◆ **Task to complete**
From the data below, copy exactly the lines that lie between the one holding "rewrite !Z.pow_add_r by lia. ring." and the one holding "0 ≤ m → 0 ≤ n → m mod 2 ^ n = 0 →", including both, and nothing more.

◆ **Source material**
(* ===== verification/FloatFacts.v ===== *)
(** * Facts about binary64

    How far the rounding of SpecFloat is from the exact result, which integers are
    represented exactly, and what comes back of them. *)

From S2P Require Import Prelude Str RsFloat Num.
Local Open Scope Z_scope.

Definition f64_sub : f64 → f64 → f64 := SFsub 53 1024.

(** [f64::floor]. *)
Definition f64_floor (x : f64) : f64 :=
  match x with
  | S754_finite s m e =>
      if 0 <=? e then x
      else binary_normalize 53 1024 (cond_Zopp s (Zpos m) / 2 ^ (- e)) 0 s
  | _ => x
  end.

(** ** Digits and shifts *)

Lemma digits2_pos_log2 p : Zpos (digits2_pos p) = Z.log2 (Zpos p) + 1.
Proof.
  induction p as [p IH|p IH|]; simpl digits2_pos; [..|done]; rewrite Pos2Z.inj_succ, IH.
  - change (Zpos p~1) with (2 * Zpos p + 1). rewrite Z.log2_succ_double by lia. lia.
  - change (Zpos p~0) with (2 * Zpos p). rewrite Z.log2_double by lia. lia.
Qed.

Lemma shr_1_m mrs : 0 ≤ shr_m mrs → shr_m (shr_1 mrs) = shr_m mrs / 2.
Proof.
  destruct mrs as [m r s]. simpl. intros Hm. destruct m as [|[p|p|]|]; simpl; try done; try lia.
  - change (Zpos p~1) with (2 * Zpos p + 1). apply Z.div_unique with 1; lia.
  - change (Zpos p~0) with (2 * Zpos p). by rewrite Z.mul_comm, Z.div_mul.
Qed.

Lemma shr_iter_m p mrs : 0 ≤ shr_m mrs → shr_m (iter_pos shr_1 p mrs) = shr_m mrs / 2 ^ Zpos p.
Proof.
  revert mrs. induction p as [p IH|p IH|]; intros mrs Hm; simpl; [| |by apply shr_1_m].
  - assert (0 ≤ shr_m (shr_1 mrs)) as H1 by (rewrite shr_1_m by done; by apply Z.div_pos).
    assert (0 ≤ shr_m (iter_pos shr_1 p (shr_1 mrs))) as H2
      by (rewrite IH by done; apply Z.div_pos; lia).
    rewrite IH, IH, shr_1_m by done. rewrite !Z.div_div by lia. f_equal.
    change (Zpos p~1) with (2 * Zpos p + 1). replace (2 * Zpos p + 1) with (1 + Zpos p + Zpos p) by lia.
    rewrite !Z.pow_add_r by lia. ring.
  - assert (0 ≤ shr_m (iter_pos shr_1 p mrs)) as H2 by (rewrite IH by done; apply Z.div_pos; lia).
    rewrite IH, IH by done. rewrite Z.div_div by lia. f_equal.
    change (Zpos p~0) with (2 * Zpos p). replace (2 * Zpos p) with (Zpos p + Zpos p) by lia.
    by rewrite Z.pow_add_r by lia.
Qed.

(** Shifting by a whole number of places. *)
Lemma shr_m_div m e n :
  0 ≤ m → 0 ≤ n →
  shr_m (fst (shr (shr_record_of_loc m loc_Exact) e n)) = m / 2 ^ n ∧
  snd (shr (shr_record_of_loc m loc_Exact) e n) = e + n.
Proof.
  intros Hm Hn. destruct n as [|p|]; [| |lia].
  - simpl. rewrite Z.div_1_r, Z.add_0_r. done.
  - cbn [shr fst snd]. rewrite shr_iter_m by done. done.
Qed.

(** Nothing is lost when the places shifted out are zero. *)
Lemma shr_1_exact q : 0 ≤ q → shr_1 (shr_record_of_loc (q * 2) loc_Exact) = shr_record_of_loc q loc_Exact.
Proof. intros Hq. destruct q as [|p|]; [done| |lia]. by rewrite Z.mul_comm. Qed.

Lemma iter_pos_xI {A} (f : A → A) p x : iter_pos f p~1 x = iter_pos f p (iter_pos f p (f x)).
Proof. reflexivity. Qed.
Lemma iter_pos_xO {A} (f : A → A) p x : iter_pos f p~0 x = iter_pos f p (iter_pos f p x).
Proof. reflexivity. Qed.

Lemma shr_iter_exact p q :
  0 ≤ q → iter_pos shr_1 p (shr_record_of_loc (q * 2 ^ Zpos p) loc_Exact) = shr_record_of_loc q loc_Exact.
Proof.
  revert q. induction p as [p IH|p IH|]; intros q Hq; rewrite ?iter_pos_xI, ?iter_pos_xO.
  - change (Zpos p~1) with (2 * Zpos p + 1). replace (2 * Zpos p + 1) with (Zpos p + Zpos p + 1) by lia.
    rewrite !Z.pow_add_r by lia. change (2 ^ 1) with 2. rewrite !Z.mul_assoc.
    rewrite shr_1_exact by (repeat apply Z.mul_nonneg_nonneg; lia). rewrite IH by (apply Z.mul_nonneg_nonneg; lia).
    by apply IH.
  - change (Zpos p~0) with (2 * Zpos p). replace (2 * Zpos p) with (Zpos p + Zpos p) by lia.
    rewrite !Z.pow_add_r by lia. rewrite !Z.mul_assoc. rewrite IH by (apply Z.mul_nonneg_nonneg; lia).
    by apply IH.
  - by apply shr_1_exact.
Qed.

Lemma shr_exact m e n :
  0 ≤ m → 0 ≤ n → m mod 2 ^ n = 0 →
  loc_of_shr_record (fst (shr (shr_record_of_loc m loc_Exact) e n)) = loc_Exact.
Proof.
  intros Hm Hn Hd. destruct n as [|p|]; [done| |lia]. cbn [shr fst].
  assert (0 < 2 ^ Zpos p) by lia. rewrite (Z.div_mod m (2 ^ Zpos p)), Hd, Z.add_0_r by lia.
  rewrite Z.mul_comm, shr_iter_exact by (apply Z.div_pos; lia). done.
Qed.

(** ** Rounding *)

Lemma round_nearest_cases mx l :
  round_nearest_even mx l = mx ∨ round_nearest_even mx l = mx + 1.
Proof. destruct l as [|[]]; simpl; try destruct (Z.even mx); auto. Qed.
(* ===== verification/Canvas.v ===== *)
(** * What the interface draws on

    A frame is the list of the widgets rendered into it, in order.  ratatui's
    layout solver is an interface with the documented properties the views rely
    on.  Panels, overlays, placeholders and badges are those of
    crates/muxtop-tui/src/ui/widgets/{panel,overlay,empty,badge}.rs. *)

From S2P Require Import Prelude Str RsFloat Num Ui Terminal Theme.
Local Open Scope Z_scope.
Local Open Scope record_scope.

(** ** Text *)

Definition spaces (n : nat) : str := replicate n 32.

Record Span := mkSpan { span_text : str; span_style : Style }.

Abbreviation Line := (list Span).

Definition raw (text : str) : Span := mkSpan text Style_default.

(** The characters of a line. *)
Definition line_text (l : Line) : str := concat (span_text <$> l).

(** ** Areas *)

Record Rect := mkRect { x : Z; y : Z; r_width : Z; r_height : Z }.

#[export] Instance Rect_eta : Eta Rect := λ r, mkRect (x r) (y r) (r_width r) (r_height r).

Definition right_of (r : Rect) : Z := x r + r_width r.
Definition bottom_of (r : Rect) : Z := y r + r_height r.

(** Coordinates and sizes are [u16] that do not run past it. *)
Definition rect_ok (r : Rect) : Prop :=
  0 ≤ x r ∧ 0 ≤ y r ∧ 0 ≤ r_width r ∧ 0 ≤ r_height r ∧ right_of r ≤ u16_max ∧ bottom_of r ≤ u16_max.

Definition within (outer inner : Rect) : Prop :=
  x outer ≤ x inner ∧ y outer ≤ y inner ∧ 0 ≤ r_width inner ∧ 0 ≤ r_height inner ∧
  right_of inner ≤ right_of outer ∧ bottom_of inner ≤ bottom_of outer.

#[global] Instance within_dec a b : Decision (within a b).
Proof. unfold within. apply _. Defined.

(** ** Widgets *)

Inductive Alignment : Type := AlignLeft | AlignCenter | AlignRight.

Inductive Widget : Type :=
| Paragraph (alignment : Alignment) (style : Style) (lines : list Line)
| Wrapping (alignment : Alignment) (lines : list Line)
| Block (title : option (str * Style)) (bottom : option (str * Style)) (borders : list str)
    (border : Style) (inner_style : Style)
| Clear.

Abbreviation Frame := (list (Rect * Widget)).

Definition render_widget (w : Widget) (area : Rect) (frame : Frame) : Frame := frame ++ [(area, w)].

(** What a widget writes. *)
Definition widget_texts (w : Widget) : list str :=
  match w with
  | Paragraph _ _ lines | Wrapping _ lines => lines ≫= fmap span_text
  | Block title bottom borders _ _ =>
      (fst <$> option_list title) ++ (fst <$> option_list bottom) ++ borders
  | Clear => []
  end.

(** ** ratatui's layouts *)

Inductive Constraint : Type := Length (n : Z) | Fill (n : Z) | Percentage (n : Z).

(** Parts are in order and inside; a fixed part next to one that fills has its
    size when there is room.  The inside of a bordered block loses one cell on
    every side. *)
Class Layouts := {
  horizontal : list Constraint → Rect → list Rect;
  vertical : list Constraint → Rect → list Rect;
  block_inner : Rect → Rect;
  ROUNDED : list str;
  horizontal_length : ∀ cs r, length (horizontal cs r) = length cs;
  vertical_length : ∀ cs r, length (vertical cs r) = length cs;
  horizontal_within : ∀ cs r, rect_ok r → Forall (within r) (horizontal cs r);
  vertical_within : ∀ cs r, rect_ok r → Forall (within r) (vertical cs r);
  horizontal_fill_length : ∀ n r, rect_ok r → 0 ≤ n ≤ r_width r →
    horizontal [Fill 1; Length n] r
    = [r <| r_width := r_width r - n |>;
       r <| x := right_of r - n |> <| r_width := n |>];
  vertical_length_fill : ∀ n r, rect_ok r → 0 ≤ n ≤ r_height r →
    vertical [Length n; Fill 1] r
    = [r <| r_height := n |>;
       r <| y := y r + n |> <| r_height := r_height r - n |>];
  block_inner_within : ∀ r, rect_ok r → within r (block_inner r);
  ROUNDED_printable : Forall (Forall (λ c, 32 ≤ c ∧ c ≠ 127)) ROUNDED;
}.

(** ** Panels *)

Section Widgets.
Context `{!Layouts}.

Definition block (title : option str) (focused : bool) (theme : Theme) (glyphs : Glyphs) : Widget :=
  Block ((λ t, (lit " " ++ t ++ lit " ", if focused then accent theme else dim theme)) <$> title) None
    (border_set ROUNDED glyphs) (border_style theme focused) Style_default.

Definition centered (width height : Z) (area : Rect) : Rect :=
  let w := Z.min width (r_width area) in
  let h := Z.min height (r_height area) in
  mkRect (x area + (r_width area - w) / 2) (y area + (r_height area - h) / 2) w h.

Definition u16_saturating_mul (a b : Z) : Z := Z.min (a * b) u16_max.

Definition centered_percent (percent_x percent_y : Z) (area : Rect) : Rect :=
  let w := u16_saturating_mul (r_width area) (Z.min percent_x 100) / 100 in
  let h := u16_saturating_mul (r_height area) (Z.min percent_y 100) / 100 in
  centered (Z.max w 1) (Z.max h 1) area.

(** The area left for the contents, empty when there is no room. *)
Definition popup (area : Rect) (title : str) (theme : Theme) (glyphs : Glyphs) (frame : Frame)
    : Rect * Frame :=
  if (r_width area <? 3) || (r_height area <? 3) then (mkRect (x area) (y area) 0 0, frame)
  else
    let frame := render_widget Clear area frame in
    (block_inner area, render_widget (block (Some title) true theme glyphs) area frame).

Definition hint_title (hint : str) : str := lit " " ++ hint ++ lit " ".

(** ** Placeholders *)

Record EmptyState := mkEmpty {
  es_title : str;
  es_reason : option str;
  es_remedy : option str;
  es_level : Level;
}.

Definition no_match (noun : str) : EmptyState :=
  mkEmpty noun (Some (lit "No rows match the active filter."))
    (Some (lit "Press Esc to clear it, or / to edit it.")) Level.Neutral.

Definition empty_state (title : str) (reason : option str) : EmptyState :=
  mkEmpty title reason None Level.Neutral.

Definition error_state (title reason remedy : str) : EmptyState :=
  mkEmpty title (Some reason) (Some remedy) Level.Error.

Definition waiting (what : str) : EmptyState := mkEmpty what None None Level.Info.

Definition render_empty (area : Rect) (state : EmptyState) (theme : Theme) (frame : Frame) : Frame :=
  if (r_height area =? 0) || (r_width area =? 0) then frame
  else
    let lines :=
      [[mkSpan (es_title state) (add_modifier BOLD (level_style theme (es_level state)))]]
      ++ match es_reason state with
         | Some reason => [[raw []]; [mkSpan reason (dim theme)]] | None => [] end
      ++ match es_remedy state with Some remedy => [[mkSpan remedy (subtle theme)]] | None => [] end in
    let content_h := Z.of_nat (length lines) in
    let top_pad := saturating_sub (r_height area) content_h / 2 in
    let pad := Z.min top_pad (saturating_sub (r_height area) 1) in
    let inner := area <| y := y area + pad |> <| r_height := r_height area - pad |> in
    render_widget (Paragraph AlignCenter Style_default lines) inner frame.
End Widgets.

(** ** Badges *)

Definition marker (level : Level) (glyphs : Glyphs) : str :=
  match level with
  | Level.Success => st_running glyphs
  | Level.Neutral => st_idle glyphs
  | Level.Info => st_paused glyphs
  | Level.Warning => st_warn glyphs
  | Level.Error => st_dead glyphs
  end.

Definition filled (text : str) (level : Level) (theme : Theme) : Span :=
  mkSpan (lit " " ++ text ++ lit " ") (level_fill theme level).

Definition marked (text : str) (level : Level) (theme : Theme) (glyphs : Glyphs) : Span :=
  mkSpan (marker level glyphs ++ lit " " ++ text) (level_style theme level).

Definition chip (label value : str) (theme : Theme) : list Span :=
  [mkSpan (label ++ lit ": ") (subtle theme); mkSpan value (with_fg (fg theme) (dim theme))].

(** ** Properties *)

Lemma within_refl r : rect_ok r → within r r.
Proof. unfold rect_ok, within, right_of, bottom_of. lia. Qed.

Lemma within_trans a b c : within a b → within b c → within a c.
Proof. unfold within, right_of, bottom_of. lia. Qed.

Lemma within_ok a b : rect_ok a → within a b → rect_ok b.
Proof. unfold rect_ok, within, right_of, bottom_of. lia. Qed.

Lemma within_centered w h area : 0 ≤ w → 0 ≤ h → rect_ok area → within area (centered w h area).
Proof.
  unfold rect_ok, within, centered, right_of, bottom_of. intros Hw Hh (?&?&?&?&?&?). simpl.
  pose proof (Z.div_pos (r_width area - Z.min w (r_width area)) 2).
  pose proof (Z.div_pos (r_height area - Z.min h (r_height area)) 2).
  pose proof (Z.mul_div_le (r_width area - Z.min w (r_width area)) 2).
  pose proof (Z.mul_div_le (r_height area - Z.min h (r_height area)) 2). lia.
Qed.

(** Everything drawn after [frame] lies in [area]. *)
Definition draws_in (area : Rect) (frame frame' : Frame) : Prop :=
  ∃ ops, frame' = frame ++ ops ∧ Forall (λ op, within area (fst op)) ops.

Lemma draws_in_refl area frame : draws_in area frame frame.
Proof. exists []. rewrite app_nil_r. by split. Qed.

Lemma draws_in_trans area f1 f2 f3 : draws_in area f1 f2 → draws_in area f2 f3 → draws_in area f1 f3.
Proof.
  intros (o1 & -> & H1) (o2 & -> & H2). exists (o1 ++ o2). rewrite app_assoc. split; [done|].
  by apply Forall_app.
Qed.

Lemma draws_in_widget area a w frame : within area a → draws_in area frame (render_widget w a frame).
Proof. intros Ha. exists [(a, w)]. split; [done|]. by constructor. Qed.

Lemma draws_in_mono area area' f f' : within area area' → draws_in area' f f' → draws_in area f f'.
Proof.
  intros Hw (ops & -> & Ho). exists ops. split; [done|]. eapply Forall_impl; [exact Ho|].
  intros op. by apply within_trans.
Qed.

#[export] Hint Resolve draws_in_refl draws_in_widget within_refl : muxtop.

Section WidgetProps.
Context `{!Layouts}.

Lemma render_empty_in area state theme frame :
  rect_ok area → draws_in area frame (render_empty area state theme frame).
Proof.
  intros Hok. unfold render_empty. destruct (_ || _) eqn:E; [apply draws_in_refl|].
  apply draws_in_widget. apply orb_false_iff in E as [E1%Z.eqb_neq E2%Z.eqb_neq].
  set (n := Z.of_nat _). pose proof (Z.div_pos (saturating_sub (r_height area) n) 2).
  unfold rect_ok, within, right_of, bottom_of, saturating_sub in *. simpl. lia.
Qed.

Lemma popup_in area title theme glyphs frame :
  rect_ok area →
  let '(inner, frame') := popup area title theme glyphs frame in
  within area inner ∧ draws_in area frame frame'.
Proof.
  intros Hok. unfold popup. destruct (_ || _).
  - split; [unfold rect_ok, within, right_of, bottom_of in *; simpl; lia|apply draws_in_refl].
  - split; [by apply block_inner_within|].
    eapply draws_in_trans; apply draws_in_widget; by apply within_refl.
Qed.
End WidgetProps.

(** ** A solver with these properties *)

Definition reserved (cs : list Constraint) : Z :=
  foldr (λ c, Z.add match c with Length n => Z.max 0 n | _ => 0 end) 0 cs.

Definition clamp_size (s left : Z) : Z := Z.max 0 (Z.min s left).

(** Each part in turn; one that fills leaves room for the fixed ones after it. *)
Fixpoint sizes (cs : list Constraint) (left : Z) : list Z :=
  match cs with
  | [] => []
  | c :: cs =>
      let s := clamp_size match c with
                          | Length n => n
                          | Percentage p => left * p / 100
                          | Fill _ => left - reserved cs
                          end left in
      s :: sizes cs (left - s)
  end.

Fixpoint columns_of (ss : list Z) (r : Rect) : list Rect :=
  match ss with
  | [] => []
  | s :: ss => r <| r_width := s |>
               :: columns_of ss (r <| x := x r + s |> <| r_width := r_width r - s |>)
  end.

Fixpoint rows_of (ss : list Z) (r : Rect) : list Rect :=
  match ss with
  | [] => []
  | s :: ss => r <| r_height := s |>
               :: rows_of ss (r <| y := y r + s |> <| r_height := r_height r - s |>)
  end.

Definition shrink (r : Rect) : Rect :=
  let dx := Z.min 1 (r_width r) in
  let dy := Z.min 1 (r_height r) in
  mkRect (x r + dx) (y r + dy) (saturating_sub (r_width r) 2) (saturating_sub (r_height r) 2).

Lemma columns_of_within cs r : rect_ok r → Forall (within r) (columns_of (sizes cs (r_width r)) r).
Proof.
  revert r. induction cs as [|c cs IH]; intros r Hr; simpl; [constructor|].
  set (s := clamp_size _ _). assert (0 ≤ s ≤ r_width r) by (subst s; unfold clamp_size, rect_ok in *; lia).
  set (r' := r <| x := x r + s |> <| r_width := r_width r - s |>).
  assert (rect_ok r' ∧ within r r') as [Hr' Hw].
  { subst r'. unfold rect_ok, within, right_of, bottom_of in *. simpl. lia. }
  constructor.
  - unfold rect_ok, within, right_of, bottom_of in *. simpl. lia.
  - specialize (IH r' Hr'). eapply Forall_impl; [exact IH|]. intros q. by apply within_trans.
Qed.

Lemma rows_of_within cs r : rect_ok r → Forall (within r) (rows_of (sizes cs (r_height r)) r).
Proof.
  revert r. induction cs as [|c cs IH]; intros r Hr; simpl; [constructor|].
  set (s := clamp_size _ _). assert (0 ≤ s ≤ r_height r) by (subst s; unfold clamp_size, rect_ok in *; lia).
  set (r' := r <| y := y r + s |> <| r_height := r_height r - s |>).
  assert (rect_ok r' ∧ within r r') as [Hr' Hw].
  { subst r'. unfold rect_ok, within, right_of, bottom_of in *. simpl. lia. }
  constructor.
  - unfold rect_ok, within, right_of, bottom_of in *. simpl. lia.
  - specialize (IH r' Hr'). eapply Forall_impl; [exact IH|]. intros q. by apply within_trans.
Qed.

Lemma rect_eq a b :
  x a = x b → y a = y b → r_width a = r_width b → r_height a = r_height b → a = b.
Proof. destruct a, b. simpl. by intros -> -> -> ->. Qed.

Lemma columns_of_length cs r k : length (columns_of (sizes cs k) r) = length cs.
Proof. revert r k. induction cs; intros; simpl; [done|]. f_equal. auto. Qed.

Lemma rows_of_length cs r k : length (rows_of (sizes cs k) r) = length cs.
Proof. revert r k. induction cs; intros; simpl; [done|]. f_equal. auto. Qed.

Program Definition greedy_layouts : Layouts := {|
  horizontal cs r := columns_of (sizes cs (r_width r)) r;
  vertical cs r := rows_of (sizes cs (r_height r)) r;
  block_inner := shrink;
  ROUNDED := lit <$> ["╭"; "╮"; "╰"; "╯"; "│"; "│"; "─"; "─"]%string;
|}.
Next Obligation. intros. apply columns_of_length. Qed.
Next Obligation. intros. apply rows_of_length. Qed.
Next Obligation. intros. by apply columns_of_within. Qed.
Next Obligation. intros. by apply rows_of_within. Qed.
Next Obligation.
  intros n [rx ry rw rh] Hr Hn. unfold rect_ok, right_of, bottom_of, clamp_size in *. simpl in *.
  f_equal; [|f_equal]; apply rect_eq; simpl; unfold clamp_size; lia.
Qed.
Next Obligation.
  intros n [rx ry rw rh] Hr Hn. unfold rect_ok, right_of, bottom_of, clamp_size in *. simpl in *.
  f_equal; [|f_equal]; apply rect_eq; simpl; unfold clamp_size; lia.
Qed.
Next Obligation.
  intros r Hr. unfold shrink, rect_ok, within, right_of, bottom_of, saturating_sub in *. simpl. lia.
Qed.
Next Obligation. repeat constructor; discriminate. Qed.
Lemma prefixes_children g d ts later :
  Forall (shaped (S d)) ts →
  Forall (λ t, ∀ d later, shaped d t → follows d later →
    prefixes g (walk t ++ later) = drawn_node g (prefix_of g d later) (below_of g d later) t ++ prefixes g later) ts →
  follows d later →
  prefixes g (concat (map walk ts) ++ later) = drawn_children g (below_of g d later) ts ++ prefixes g later.
Proof.
  intros Hs Hi Hf. revert later Hf. induction ts as [|t ts IH]; intros later Hf; [done|].
  apply Forall_cons in Hs as [Hst Hs]. apply Forall_cons in Hi as [Hit Hi]. cbn [map concat].
  rewrite <- app_assoc.
  assert (Forall (λ e : ProcessInfo * nat, d < e.2)%nat (concat (map walk ts))) as Hdeep.
  { apply Forall_concat, Forall_fmap. eapply Forall_impl; [exact Hs|]. intros t' Ht'. by apply walk_deeper. }
  set (rest := concat (map walk ts) ++ later).
  assert (follows (S d) rest ∧
    more_siblings_after rest (S d) = negb (bool_decide (ts = []))) as [Hfr Hm].
  { subst rest. destruct ts as [|t2 ts]; simpl.
    - destruct later as [|[p k] later]; simpl in *; [done|]. split; [lia|].
      by rewrite (proj2 (Nat.ltb_lt k (S d))) by lia.
    - apply Forall_cons in Hs as [Hs2 _]. destruct (shaped_walk_head _ _ Hs2) as ([p k] & l & -> & E).
      simpl in *. subst k. split; [lia|]. by rewrite Nat.ltb_irrefl, Nat.eqb_refl. }
  rewrite (Hit (S d) rest Hst Hfr). rewrite drawn_children_cons, <- app_assoc. f_equal.
  - unfold prefix_of, below_of at 1. cbn [Nat.eqb]. rewrite is_last_more, Hm, connector_base_succ, negb_involutive.
    subst rest. rewrite !below_of_skip by done. by destruct (bool_decide (ts = [])).
  - subst rest. by apply IH.
Qed.

Lemma prefixes_node g t d later :
  shaped d t → follows d later →
  prefixes g (walk t ++ later) = drawn_node g (prefix_of g d later) (below_of g d later) t ++ prefixes g later.
Proof.
  revert d later. induction t as [p ts k IH] using TreeNode_nested_ind. intros d later Hs Hf.
  assert (k = d ∧ Forall (shaped (S d)) ts) as [-> Hts] by (inversion Hs; subst; done).
  rewrite drawn_node_eq.
  change (prefix_of g d (concat (map walk ts) ++ later) :: prefixes g (concat (map walk ts) ++ later)
          = prefix_of g d later :: (drawn_children g (below_of g d later) ts ++ prefixes g later)).
  f_equal.
  - apply prefix_of_skip. apply Forall_concat, Forall_fmap. eapply Forall_impl; [exact Hts|].
    intros t' Ht'. by apply walk_deeper.
  - by apply prefixes_children.
Qed.

Lemma prefixes_forest g ts :
  Forall (shaped 0) ts → prefixes g (flatten_tree ts) = drawn_forest g ts.
Proof.
  unfold flatten_tree, drawn_forest. induction 1 as [|t ts Ht Hts IH]; [done|]. cbn [map concat].
  rewrite (prefixes_node g t 0); [|done|].
  - csimpl. by rewrite IH.
  - destruct Hts as [|t2 ts Ht2 Hts]; simpl; [done|].
    destruct (shaped_walk_head _ _ Ht2) as (e & l & -> & E). simpl. lia.
Qed.

(** C9: the connectors in front of the processes draw their tree: line by line they
    are those of the recursive drawing, in which a node hangs from its parent by a
    branch, or by a corner when it is the last of its siblings, and a bar runs
    down past its descendants exactly as long as siblings of it follow. *)
Theorem connectors_draw_the_tree procs u :
  let g := Glyphs_new u in
  let tree := build_process_tree procs in
  let entries := flatten_tree tree in
  length (drawn_forest g tree) = length entries ∧
  ∀ idx, (idx < length entries)%nat → drawn_forest g tree !! idx = Some (tree_prefix entries idx g).
Proof.
  intros g tree entries. rewrite <- (prefixes_forest g tree) by apply tree_shaped.
  split; [apply prefixes_length|]. intros idx Hi. by apply prefixes_lookup.
Qed.

(** *** Painting *)

Lemma clean_tree_prefix {To : Tolerance} u entries idx : clean (tree_prefix entries idx (Glyphs_new u)).
Proof.
  unfold tree_prefix. destruct (_ =? 0)%nat; [apply clean_nil|]. apply clean_app.
  - apply clean_concat, Forall_fmap, Forall_true. intros l. unfold compose.
    destruct (ancestor_has_more_siblings _ _ _); auto with clean.
  - destruct (is_last_at_depth _ _); auto with clean.
Qed.

#[export] Hint Resolve clean_tree_prefix : clean.

Lemma clean_process_row {To : Tolerance} u s theme bp proc prefix :
  (∀ p, prefix = Some p → clean p) →
  Forall (λ c, clean (cell_text c)) (process_row proc prefix (mkRender s theme (Glyphs_new u) bp)).
Proof.
  intros Hp. unfold process_row. cbn [r_glyphs r_theme]. destruct prefix as [p|]; [specialize (Hp p eq_refl)|];
    solve_row.
Qed.

Section Paint.
Context {Uc : Unicode} {To : Tolerance} `{!Layouts}.
Variables (u : bool) (s : AppState) (theme : Theme) (bp : Breakpoint).
Let r := mkRender s theme (Glyphs_new u) bp.

Lemma processes_spec_clean : clean_spec (processes_spec s) (process_at r).
Proof.
  split.
  - by apply clean_labels_of; repeat constructor.
  - cbn [empty processes_spec]. destruct (bool_decide _); solve_empty.
  - intros i. unfold process_at, r. cbn [r_app r_glyphs]. destruct (tree_mode s).
    + destruct (visible_tree s !! i) as [[p d]|]; [|constructor]. apply clean_process_row.
      intros ? [= <-]. auto with clean.
    + destruct (visible_processes s !! i) as [p|]; [|constructor]. by apply clean_process_row.
Qed.

Lemma processes_painted area f :
  rect_ok area → clean (filter_text s) → painted area f (draw_processes_tab area r f).
Proof.
  intros Hok Hf. unfold draw_processes_tab, r. cbn [r_app r_theme r_glyphs].
  destruct (last_snapshot s) as [snap|].
  2: { apply painted_Some, paints_empty; [done|]. unfold with_ellipsis. solve_empty. }
  edestruct vertical_2 as (ta & fa & -> & [Hta Hto] & [Hfa Hfo]); [exact Hok|].
  apply painted_Some. eapply paints_trans.
  - eapply paints_mono; [exact Hta|]. apply paints_table; [done|]. apply processes_spec_clean.
  - destruct (0 <? _); [|apply paints_refl]. eapply paints_mono; [exact Hfa|].
    apply paints_filter_bar; [done|done|by apply clean_check].
Qed.
End Paint.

◆ **Finished exercise**
    rewrite !Z.pow_add_r by lia. ring.
  - assert (0 ≤ shr_m (iter_pos shr_1 p mrs)) as H2 by (rewrite IH by done; apply Z.div_pos; lia).
    rewrite IH, IH by done. rewrite Z.div_div by lia. f_equal.
    change (Zpos p~0) with (2 * Zpos p). replace (2 * Zpos p) with (Zpos p + Zpos p) by lia.
    by rewrite Z.pow_add_r by lia.
Qed.

(** Shifting by a whole number of places. *)
Lemma shr_m_div m e n :
  0 ≤ m → 0 ≤ n →
  shr_m (fst (shr (shr_record_of_loc m loc_Exact) e n)) = m / 2 ^ n ∧
  snd (shr (shr_record_of_loc m loc_Exact) e n) = e + n.
Proof.
  intros Hm Hn. destruct n as [|p|]; [| |lia].
  - simpl. rewrite Z.div_1_r, Z.add_0_r. done.
  - cbn [shr fst snd]. rewrite shr_iter_m by done. done.
Qed.

(** Nothing is lost when the places shifted out are zero. *)
Lemma shr_1_exact q : 0 ≤ q → shr_1 (shr_record_of_loc (q * 2) loc_Exact) = shr_record_of_loc q loc_Exact.
Proof. intros Hq. destruct q as [|p|]; [done| |lia]. by rewrite Z.mul_comm. Qed.

Lemma iter_pos_xI {A} (f : A → A) p x : iter_pos f p~1 x = iter_pos f p (iter_pos f p (f x)).
Proof. reflexivity. Qed.
Lemma iter_pos_xO {A} (f : A → A) p x : iter_pos f p~0 x = iter_pos f p (iter_pos f p x).
Proof. reflexivity. Qed.

Lemma shr_iter_exact p q :
  0 ≤ q → iter_pos shr_1 p (shr_record_of_loc (q * 2 ^ Zpos p) loc_Exact) = shr_record_of_loc q loc_Exact.
Proof.
  revert q. induction p as [p IH|p IH|]; intros q Hq; rewrite ?iter_pos_xI, ?iter_pos_xO.
  - change (Zpos p~1) with (2 * Zpos p + 1). replace (2 * Zpos p + 1) with (Zpos p + Zpos p + 1) by lia.
    rewrite !Z.pow_add_r by lia. change (2 ^ 1) with 2. rewrite !Z.mul_assoc.
    rewrite shr_1_exact by (repeat apply Z.mul_nonneg_nonneg; lia). rewrite IH by (apply Z.mul_nonneg_nonneg; lia).
    by apply IH.
  - change (Zpos p~0) with (2 * Zpos p). replace (2 * Zpos p) with (Zpos p + Zpos p) by lia.
    rewrite !Z.pow_add_r by lia. rewrite !Z.mul_assoc. rewrite IH by (apply Z.mul_nonneg_nonneg; lia).
    by apply IH.
  - by apply shr_1_exact.
Qed.

Lemma shr_exact m e n :
  0 ≤ m → 0 ≤ n → m mod 2 ^ n = 0 →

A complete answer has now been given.